A balanced diet for cycling must consider the quantity of food that provides energy. It must include all nutrients and ensure a balance between energy expended and energy introduced with food. The energy power of food is commonly measured in Kilocalories (Kcal). A kilocalorie is a heat needed to increase a kilo of water by one degree. The energy released from food with this system corresponds to that released in our body.
Measure the Kilocalories
Several food tables calculate how many calories we need to meet our daily needs. Thanks to these readily available tables, we can also divide the activities according to their intensity and add them together. For example, we could do a similar calculation:
- Rest (sleep) 20 Kcal x every hour.
- Light activity (office work) 50 kcal x every hour.
- Moderate exercise (walking) 100 kcal per hour.
- Heavy exercise (high-intensity training) 400/800 kcal per hour.
We could then do a quick example calculation. A person who works in the office 8 hours a day, resting for 8 hours at night, while remaining 8 hours remains relatively sedentary, needs just 960 kilocalories a day. Then the kilocalories of the basal metabolism will be added, which differ significantly depending on age and gender (basal metabolic rate is higher in males). If this person enters 2 hours of intense training, he will see his need for kilocalories rise to 2000 or even 2500 kilocalories.

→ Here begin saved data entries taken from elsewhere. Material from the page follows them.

(** X8: [G] has one row per selected accession and one column per retained
    SNP, and its entry for accession [j] and SNP [i] is the call of the
    file at SNP [SNP_indices[i]] and accession [acn_indices[j]]. *)
Theorem G_is_the_selected_calls_transposed (geno : geno_file)
    (acn_indices : list nat) (maf_cutoff : Q) (pG : prepared_G) :
  prepare_G geno acn_indices maf_cutoff = Ok pG →
  length (pG_G pG) = length acn_indices ∧
  Forall (λ row, length row = length (pG_SNP_indices pG)) (pG_G pG) ∧
  ∀ j i a s,
    acn_indices !! j = Some a →
    pG_SNP_indices pG !! i = Some s →
    is_Some (entry (pG_G pG) j i) ∧
    entry (pG_G pG) j i = entry (g_snps geno) s a.
Proof.
  intros HpG.
  destruct (prepare_G_Ok _ _ _ _ HpG) as (G0 & HG0 & _ & _ & _ & Hrows & ->).
  pose proof (h5_take_cols_row_length _ _ _ HG0) as Hreg0.
  assert (Forall (λ row, length row = length acn_indices) (pG_rows pG)) as Hreg.
  { apply np_take_Ok in Hrows. apply Forall_lookup. intros n row Hn.
    destruct (Forall2_lookup_r _ _ _ _ _ Hrows Hn) as (s & _ & Hs).
    rewrite Forall_forall in Hreg0. by eapply Hreg0, list_elem_of_lookup_2. }
  destruct (np_transpose_shape _ _ Hreg) as [Hlen Hcols].
  rewrite (np_take_length _ _ _ Hrows) in Hcols.
  split_and!; [done|done|].
  intros j i a s Hj Hi.
  rewrite (np_transpose_entry _ _ i j Hreg).
  rewrite (np_take_entry _ _ _ _ _ j Hrows Hi).
  unfold h5_take_cols in HG0. destruct (increasing acn_indices); [|done].
  destruct (take_cols_entry _ _ _ s j a HG0 Hj) as [Heq Hsome].
  split; [|done]. apply Hsome. apply lookup_lt_is_Some_2.
  rewrite (Forall2_length _ _ _ (proj1 (py_for_Ok _ _ _) HG0)).
  apply np_take_Ok in Hrows.
  destruct (Forall2_lookup_l _ _ _ _ _ Hrows Hi) as (row & _ & Hrow).
  by eapply lookup_lt_Some.
Qed.
Lemma txHashes_concat (transactions : list Transaction) :
  txHashes txHash transactions = concat (map txHash transactions).
Proof. unfold txHashes. now rewrite txHashes_from. Qed.

Lemma blockPreimage_eq (b : Block Time) :
  blockPreimage timeString txHash b
  = Block.PrevBlockHash b
    ++ concat (map txHash (Block.Transactions b))
    ++ timeString (Block.Timestamp b).
Proof. unfold blockPreimage. simpl. now rewrite txHashes_concat. Qed.

(** [NewBlock] stores the hash of the block it returns. *)
Lemma NewBlock_Hash (now : Time) (transactions : list Transaction)
    (prevBlockHash validator : list byte) :
  let b := NewBlock timeString sha256 txHash now transactions prevBlockHash
                    validator in
  Block.Hash b = calculateHash timeString sha256 txHash b.
Proof. reflexivity. Qed.
End BlockFacts.

(** C5, refuted as stated: two blocks assembled from the same inputs by
    different validators are different blocks with the same computed (and
    stored) hash, under a hash without collisions. *)
Lemma calculateHash_ignores_validator :
  blockByV <> blockByW /\
  calculateHash secondsText idHash Hash blockByV
  = calculateHash secondsText idHash Hash blockByW /\
  Block.Hash blockByV = Block.Hash blockByW.
Proof. split; [discriminate|]. split; reflexivity. Qed.

(** C5, amended. The computed hash covers the previous hash, the
    transaction hashes in order and the text of the timestamp, and nothing
    else: blocks that agree on these three have the same computed hash
    whatever their Validator, Nonce and stored Hash.  Under a hash without
    collisions the converse holds for blocks whose previous hashes have one
    length, that hold the same number of transactions, and whose transaction
    hashes have one width [w]: equal computed hashes mean equal previous
    hash, equal sequences of transaction hashes and equal timestamp text. *)
Theorem calculateHash_equal_iff {Time : Type}
    (timeString : Time -> list byte) (sha256 : list byte -> list byte)
    (txHash : Transaction -> list byte) (b1 b2 : Block Time) :
  (Block.PrevBlockHash b1 = Block.PrevBlockHash b2 /\
   map txHash (Block.Transactions b1) = map txHash (Block.Transactions b2) /\
   timeString (Block.Timestamp b1) = timeString (Block.Timestamp b2) ->
   calculateHash timeString sha256 txHash b1
   = calculateHash timeString sha256 txHash b2) /\
  (forall w : nat,
     (forall x y, sha256 x = sha256 y -> x = y) ->
     length (Block.PrevBlockHash b1) = length (Block.PrevBlockHash b2) ->
     length (Block.Transactions b1) = length (Block.Transactions b2) ->
     Forall (fun tx => length (txHash tx) = w) (Block.Transactions b1) ->
     Forall (fun tx => length (txHash tx) = w) (Block.Transactions b2) ->
     calculateHash timeString sha256 txHash b1
     = calculateHash timeString sha256 txHash b2 ->
     Block.PrevBlockHash b1 = Block.PrevBlockHash b2 /\
     map txHash (Block.Transactions b1) = map txHash (Block.Transactions b2) /\
     timeString (Block.Timestamp b1) = timeString (Block.Timestamp b2)).
Proof.
  unfold calculateHash. rewrite !blockPreimage_eq. split.
  - now intros (-> & -> & ->).
  - intros w Hinj Hprev Hcount Hw1 Hw2 Heq. apply Hinj in Heq.
    apply app_inj_1 in Heq as [Hp Heq]; [|exact Hprev].
    apply (concat_inj_width w) in Heq as [Htx Ht].
    + now repeat split.
    + now apply Forall_map.
    + now apply Forall_map.
    + now rewrite !length_map.
Qed.

Lemma calculateHash_equal_iff_witness :
  (calculateHash secondsText idHash Hash blockByV
   = calculateHash secondsText idHash Hash blockByW) /\
  (calculateHash secondsText idHash Hash (withTransactions blockByV [txOne; txTwo])
   = calculateHash secondsText idHash Hash (withTransactions blockByW [txOne; txTwo]) ->
   map Hash [txOne; txTwo] = map Hash [txOne; txTwo]).
Proof.
  split.
  - apply (proj1 (calculateHash_equal_iff secondsText idHash Hash
                    blockByV blockByW)).
    repeat split.
  - intros Heq.
    apply (proj2 (calculateHash_equal_iff secondsText idHash Hash
                    (withTransactions blockByV [txOne; txTwo])
                    (withTransactions blockByW [txOne; txTwo])) 2%nat).
    + intros x y Hxy. exact Hxy.
    + reflexivity.
    + reflexivity.
    + repeat constructor.
    + repeat constructor.
    + exact Heq.
Defined.
(** * A shallow embedding of the chat agent of [src/server.ts]

    The file follows the TypeScript source: JavaScript strings are sequences
    of UTF-16 code units, arrays are lists, the asynchronous handlers of
    [ChatAgent] are programs of a small command monad whose commands are the
    effects the handlers perform (reading and replacing the agent state,
    sending a frame on the connection, awaiting the model binding, awaiting a
    timer). *)

From Stdlib Require Import ZArith NArith Strings.String Strings.Ascii DecimalString.
From stdpp Require Import base numbers option list.
From stdpp Require Import gmap.
(* ===== verification/Prelude.v ===== *)
(** * A verification library for the freezone block chain

    The program is a fork of the Steem block chain: a node receives blocks,
    keeps the competing branches in a fork database, applies the blocks of the
    best branch to the chain state inside undo sessions, and makes a block
    irreversible once enough witnesses have built on it.  Applying a block
    checks its header, applies its transactions, operation by operation, and
    then runs the steps that end every block: it schedules the witnesses of
    the next round, prints and distributes money, pays out comments, vesting
    withdrawals, conversions and proposals, and clears what has expired.

    ** How the code is modelled

    Definitions are translated from the C++ code under src/libraries, in the
    build without the test network and without MIRA, and keep its names.  A
    function that may throw returns [res], a value or an exception of this
    file; a function that changes the state takes it and returns it.  Integers
    are [Z]; where the code computes in a machine type the wrap-around or the
    check is written out ([u32], [u64], [i64], [safe_add], ...).  A table of
    objects is a finite map by the key of a unique index, and a walk of an
    ordered index is a walk of the sorted rows.  A reference to an object is
    its key.  A call that throws leaves no state behind: the database undoes
    the session, which ForkSwitch.v and Chainbase.v model; where the code
    catches an exception itself the state after it is modelled.

    ** The files

    Foundations
    - Prelude.v: exceptions, the error monad and its loop, machine integers,
      tactics, the hint database [freezone]; MapSum.v: sums over tables.
    - Config.v: constants of protocol/config.hpp and protocol/hardfork.d.
    - Uint128.v: fc/uint128.hpp, uint128.cpp; SafeInt.v: fc/safe.hpp,
      fc/saturation.hpp.
    - AssetSymbol.v, Asset.v: protocol/asset_symbol.hpp, asset.hpp, asset.cpp,
      validation.hpp.
    - AccountName.v, Authority.v: protocol/authority.cpp, sign_state.cpp,
      transaction_util.hpp.
    - Chainbase.v: chainbase/chainbase.hpp, a table with its undo stack.
    - Manabar.v, ResourceDynamics.v, Reward.v: chain/util (manabar.hpp, rd.cpp,
      rd_setup.hpp, reward.cpp, uint256.hpp).

    The chain state and money
    - State.v: the objects of the ledger, the market, vesting and witness
      votes, and the record [db] of their tables.
    - Ledger.v: adjust_balance and its relatives of chain/database.cpp.
    - Market.v: limit orders; Transfers.v: transfers, escrow, conversion,
      savings; Conservation.v: all of them together.
    - Votes.v: witness votes and proxies; Vesting.v, Payouts.v: powering up
      and down; Delegation.v; Claims.v; Staking.v: all of them together.
    - Funds.v: inflation, price feeds, virtual supply; Burn.v: the null account.

    Content
    - Content.v: comments; Voting.v: votes; Cashout.v: payouts
      (chain/steem_evaluator.cpp, database.cpp, comment_rewards.cpp);
      Curation.v and CommentPayouts.v: their theorems.

    Accounts, proposals, witnesses
    - Accounts.v, Recovery.v: the evaluators of accounts, recovery and declined
      votes; Registry.v: their composition with money and votes.
    - Proposals.v: the proposal system (chain/sps_evaluator.cpp,
      util/sps_helper.cpp, util/sps_processor.cpp).
    - Witnesses.v: what witnesses publish; WitnessSchedule.v
      (chain/witness_schedule.cpp) and Rounds.v: who produces blocks.

    Blocks
    - ForkDatabase.v (chain/fork_database.cpp), ForkSwitch.v (pushing, popping
      and switching, the block log); Slots.v (headers, time slots,
      irreversibility); Blocks.v (transactions, block application); Heads.v
      (no operation and no step moves the head); Node.v (all operations and
      steps on one state, chain/database.cpp and protocol/operations.hpp).

    The state grows with the files: [sched] adds the witness schedule to [db],
    [slots] the head of the chain, [funds] the members of the global properties
    that inflation uses, [registry] the tables of accounts, [roster] the urls of
    witnesses; [social] adds comments and votes to [db] and [dao] proposals.  No
    member is in two of them, but for the ledger of the proposal fund and
    constant options of the node.

    Interfaces are type classes: [BlockHash], [Signee] and the UTF-8 test stand
    for cryptography and text libraries, of which nothing is assumed beyond what
    a class states; [Chain] with [ChainLaws] is what ForkSwitch.v needs of block
    application, and Blocks.v proves it while block numbers fit 32 bits and the
    undo history is checked; [Evaluators] with [EvaluatorLaws] is what Blocks.v
    needs of operations and of the steps of a block, and Node.v proves it of all
    that are modelled, with the rest behind [Beyond].

    ** What the theorems show

    - Money: no sequence of operations and of block steps creates or loses
      tokens, and the equations of [validate_invariants] hold
      (Conservation, Staking, Registry, Proposals, Funds, Burn,
      CommentPayouts); orders are matched within their limits; amounts,
      prices and reward curves are computed without overflow or rejected.
    - Stake: witness tallies, proxied votes, delegations and withdrawals are
      what the tables say, after every sequence of operations (Staking).
    - Content: the tallies of a comment are the sums over its votes, and
      payouts come out of the fund (Curation, CommentPayouts).
    - Accounts: an account whose owner key was stolen can be recovered for
      thirty days; a signature check accepts only what the authority tree
      allows (Recovery, Authority).
    - Consensus: the fork database keeps a forest and its head is the first
      block of the highest number; pushing a block either applies it or leaves
      the state as it was; a switch ends on the new branch or, when nothing became
      irreversible on the way, back on the old one;
      schedules are fair in virtual time; a block fills its slot; a block is
      irreversible when three quarters of the witnesses confirmed it; a
      transaction is applied once (ForkDatabase, ForkSwitch, Rounds, Slots,
      Blocks, Node).
    - Storage: the undo stack of chainbase implements a stack of snapshots.
    - Termination: the loops over payouts, delegations, comments and proposals
      end, with the work they have to do.
    - Errors: what the code does where it goes wrong is stated as theorems too
      (a vote that stops payouts, dust in the null account, proposals removed
      by others, an unchecked block size).

    ** Fuel

    A loop that is not structural takes fuel, and running out of it is the
    exception [fuel_exhausted], which the code does not have.  The fuel is the
    length of the name plus one (account names), the number of digits
    (prices), 128 shifts each way (division), two passes (the decay of a pool),
    the number of payouts due (withdrawals), of rows (delegations), of comments
    (replies and payouts), and the sum of two block numbers (branches of the
    fork database, popped blocks).  The theorems of termination, or the
    instances of [NoFuel], show that this is enough where the loops are used
    under the stated invariants.

    ** Not modelled

    Virtual operations, notifications, log messages and benchmark calls; the
    code of test networks; pending transactions and block production by
    plugins; the vote evaluator before hardfork 20; creation and sale of
    tokens (chain/smt_evaluator.cpp) and automated actions; custom operations
    and proof of work with its rewards, which belong to the first hardforks;
    the authorities that an operation requires; one-off migrations of hardforks, genesis and
    replay; resource credits (plugins/rc), which do not take part in
    consensus; MIRA, JSON, serialization beyond asset symbols, cryptography,
    the network, the wallet and the APIs. *)

From stdpp Require Export base tactics numbers list option.
From Stdlib Require Export ZArith Lia.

Breakdown of Total Daily Energy
How should the intake of these calories be distributed throughout the day? Approximately as indicated by this diagram:
- Breakfast 20%
- Morning Snack 10%
- Lunch 35%
- Afternoon Snack 10%
- Dinner 25%
Types of calories of a diet for cycling
Are all calories the same? Of course, not! How then should they be distributed and composed to ensure that we have a diet that is as healthy and balanced as possible? The recommended daily intake levels are:
- Calories from carbohydrates 55%;
- Calories from Fat 25%;
- Calories from protein 25%
and never forget minerals and vitamins.
Warning: this table is based on the calories provided by the various elements, not on the quantity of food. For example, fats have a high caloric value, so to reach 25% of our daily caloric requirement, a few fatty foods, still rich in calories, will be sufficient.
It is clear that a customized diet for cycling according to our specific needs would be the best. However, we hope to have clarified a fundamental point: the importance of calculating the proper diet for those who approach cycling frequently or with certain distances.